> Records to process

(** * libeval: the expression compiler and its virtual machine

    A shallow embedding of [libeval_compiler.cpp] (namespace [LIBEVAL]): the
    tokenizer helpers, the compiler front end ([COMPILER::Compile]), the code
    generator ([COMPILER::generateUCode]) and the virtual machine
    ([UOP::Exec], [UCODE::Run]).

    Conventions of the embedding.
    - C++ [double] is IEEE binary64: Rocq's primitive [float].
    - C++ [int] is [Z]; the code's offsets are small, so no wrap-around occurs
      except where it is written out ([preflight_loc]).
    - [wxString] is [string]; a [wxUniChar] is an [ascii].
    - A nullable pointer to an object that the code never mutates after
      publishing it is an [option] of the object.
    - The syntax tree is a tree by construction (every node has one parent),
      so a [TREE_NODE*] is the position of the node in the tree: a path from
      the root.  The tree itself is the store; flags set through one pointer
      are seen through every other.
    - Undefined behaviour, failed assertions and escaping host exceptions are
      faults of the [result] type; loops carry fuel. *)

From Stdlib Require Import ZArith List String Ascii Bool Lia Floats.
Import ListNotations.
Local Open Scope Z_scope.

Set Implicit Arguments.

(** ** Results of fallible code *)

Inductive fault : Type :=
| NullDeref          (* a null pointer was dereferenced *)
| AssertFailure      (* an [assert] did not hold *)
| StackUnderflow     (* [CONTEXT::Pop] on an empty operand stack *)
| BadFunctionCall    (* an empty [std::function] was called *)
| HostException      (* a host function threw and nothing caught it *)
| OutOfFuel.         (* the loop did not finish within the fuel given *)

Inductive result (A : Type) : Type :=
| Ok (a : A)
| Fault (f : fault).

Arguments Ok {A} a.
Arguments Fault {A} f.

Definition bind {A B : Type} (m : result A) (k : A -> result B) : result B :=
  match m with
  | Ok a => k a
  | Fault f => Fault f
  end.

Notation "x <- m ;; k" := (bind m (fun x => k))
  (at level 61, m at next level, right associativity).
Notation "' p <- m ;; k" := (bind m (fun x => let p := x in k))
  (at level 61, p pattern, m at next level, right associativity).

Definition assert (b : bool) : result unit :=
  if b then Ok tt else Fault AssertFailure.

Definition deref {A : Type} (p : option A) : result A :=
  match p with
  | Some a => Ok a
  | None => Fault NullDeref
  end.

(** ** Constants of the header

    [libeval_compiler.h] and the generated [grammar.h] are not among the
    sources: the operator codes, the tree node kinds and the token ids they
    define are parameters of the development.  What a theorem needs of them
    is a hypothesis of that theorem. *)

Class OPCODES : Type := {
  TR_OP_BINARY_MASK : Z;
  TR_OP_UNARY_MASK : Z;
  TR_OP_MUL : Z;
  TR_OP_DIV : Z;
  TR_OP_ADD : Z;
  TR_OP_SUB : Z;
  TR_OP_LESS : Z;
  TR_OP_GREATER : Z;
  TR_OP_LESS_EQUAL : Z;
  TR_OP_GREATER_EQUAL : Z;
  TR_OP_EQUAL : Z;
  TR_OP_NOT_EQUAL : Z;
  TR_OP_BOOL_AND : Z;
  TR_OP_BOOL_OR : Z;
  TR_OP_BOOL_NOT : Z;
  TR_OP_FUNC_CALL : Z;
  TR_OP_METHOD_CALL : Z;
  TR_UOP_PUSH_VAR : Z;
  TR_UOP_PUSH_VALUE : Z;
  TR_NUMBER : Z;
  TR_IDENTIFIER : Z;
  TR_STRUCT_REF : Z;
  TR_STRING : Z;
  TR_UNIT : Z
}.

* * *

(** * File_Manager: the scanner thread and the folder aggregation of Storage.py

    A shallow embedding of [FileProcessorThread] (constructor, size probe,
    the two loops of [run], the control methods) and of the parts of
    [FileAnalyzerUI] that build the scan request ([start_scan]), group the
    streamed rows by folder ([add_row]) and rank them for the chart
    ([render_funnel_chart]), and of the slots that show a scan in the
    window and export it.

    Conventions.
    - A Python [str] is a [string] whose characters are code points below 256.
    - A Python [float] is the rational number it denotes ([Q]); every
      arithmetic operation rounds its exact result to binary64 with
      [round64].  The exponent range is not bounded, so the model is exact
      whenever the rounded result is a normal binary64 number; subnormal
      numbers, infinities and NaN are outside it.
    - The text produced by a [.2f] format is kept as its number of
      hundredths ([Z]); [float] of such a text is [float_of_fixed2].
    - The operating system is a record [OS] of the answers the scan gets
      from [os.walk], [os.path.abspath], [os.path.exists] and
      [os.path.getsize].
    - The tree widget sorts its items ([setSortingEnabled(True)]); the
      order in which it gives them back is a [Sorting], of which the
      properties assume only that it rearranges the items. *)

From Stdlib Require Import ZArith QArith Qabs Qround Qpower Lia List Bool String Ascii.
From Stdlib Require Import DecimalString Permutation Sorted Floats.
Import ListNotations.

> Problem
As the answer, set down only the lines from the data above between the one holding "(** * libeval: the" and the one holding "was called *)", inclusive, exactly as they read.

> Task answer
(** * libeval: the expression compiler and its virtual machine

    A shallow embedding of [libeval_compiler.cpp] (namespace [LIBEVAL]): the
    tokenizer helpers, the compiler front end ([COMPILER::Compile]), the code
    generator ([COMPILER::generateUCode]) and the virtual machine
    ([UOP::Exec], [UCODE::Run]).

    Conventions of the embedding.
    - C++ [double] is IEEE binary64: Rocq's primitive [float].
    - C++ [int] is [Z]; the code's offsets are small, so no wrap-around occurs
      except where it is written out ([preflight_loc]).
    - [wxString] is [string]; a [wxUniChar] is an [ascii].
    - A nullable pointer to an object that the code never mutates after
      publishing it is an [option] of the object.
    - The syntax tree is a tree by construction (every node has one parent),
      so a [TREE_NODE*] is the position of the node in the tree: a path from
      the root.  The tree itself is the store; flags set through one pointer
      are seen through every other.
    - Undefined behaviour, failed assertions and escaping host exceptions are
      faults of the [result] type; loops carry fuel. *)

From Stdlib Require Import ZArith List String Ascii Bool Lia Floats.
Import ListNotations.
Local Open Scope Z_scope.

Set Implicit Arguments.

(** ** Results of fallible code *)

Inductive fault : Type :=
| NullDeref          (* a null pointer was dereferenced *)
| AssertFailure      (* an [assert] did not hold *)
| StackUnderflow     (* [CONTEXT::Pop] on an empty operand stack *)
| BadFunctionCall    (* an empty [std::function] was called *)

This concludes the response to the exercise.